Kensington gets lumped in with Frankford for the local market stats, so without doing the analysis myself it's hard to separate how much of that is Frankford and how much is Kensington. Prices in Kensington/Frankford dropped by nearly 6% in 2011 but I would wager a lot of that downward movement was in Frankford. New housing stock in Kensington is going to be somewhat insulated locally from those price pressures because we're talking about very different price ranges between new construction and foreclosures of existing homes, but there is a domino effect citywide when you consider the increase in inventory and banks' desire to price properties to sell quickly.
Those foreclosure prevention efforts should help prevent a local glut of foreclosures in Kensington compared to parts of the city (lower NE and NW in particular) where distressed sales are far more common and have clearly depressed housing values (7 and 9% drops respectively in 2011).

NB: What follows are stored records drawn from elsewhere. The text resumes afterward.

(** * go-raknet: the connection listener (listener.go)

    A shallow embedding of [Listener] and of its operations: the offline
    packet dispatcher [handle] with its three handlers, the accept
    pipeline [Accept], shutdown [Close], and the pong payload manager
    [PongData] / [HijackPong].

    Conventions.
    - A Go [byte] is a [Byte.byte], a [[]byte] whose capacity plays no
      role is a [list byte]; signed machine integers are [Z] with the
      wrap-around of a conversion written out ([int16]).
    - An [error] is an [option string]: [None] is [nil], [Some msg] holds
      the fixed part of the message given to [fmt.Errorf].
    - The session table ([sync.Map], keyed by [addr.String()]) is a
      [gmap string Conn].
    - Effects on the socket and on sessions are recorded, in program
      order, in the [trace] of the listener state. *)

From Stdlib Require Import ZArith List Bool Lia.
From Stdlib Require Import Strings.Byte.
From stdpp Require Import base option list strings gmap.

Local Open Scope Z_scope.

(** ** Bytes and machine integers *)

Global Instance byte_eq_dec : EqDecision byte := Byte.byte_eq_dec.

(** The byte with value [n mod 256]. *)
Definition byte_of_Z (n : Z) : byte :=
  match Byte.of_N (Z.to_N (n mod 256)) with
  | Some b => b
  | None => x00
  end.

Definition Z_of_byte (b : byte) : Z := Z.of_N (Byte.to_N b).

(** [[]byte("...")]. *)
Definition bytes_of (s : string) : list byte := String.list_byte_of_string s.

(** [len(s)] as a Go [int]. *)
Definition len {A : Type} (s : list A) : Z := Z.of_nat (length s).

(** [math.MaxInt16]. *)
Definition MaxInt16 : Z := 32767.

The Homestead Exemption would certainly be beneficial to those long term homeowners who have been more or less stable forces in those transitional neighborhoods, but the ancillary benefit is that it would remove one of the major arguments against development and gentrification. Developers in transitional neighborhoods generally don't have anything to gain by forcing out older residents; there are enough vacant parcels in places like Kensington, Brewerytown, Point Breeze, etc. to keep development happening for years without needing to fill in new vacancy created by rising taxes. As you said, people who lived through the worst would be able to stay and finally reap the benefits of the positive change.
Sure the racially motivated arguments will still be there, but most people really don't care about that. Most people are really just afraid of being priced out of their homes, so that fear needs to be eliminated.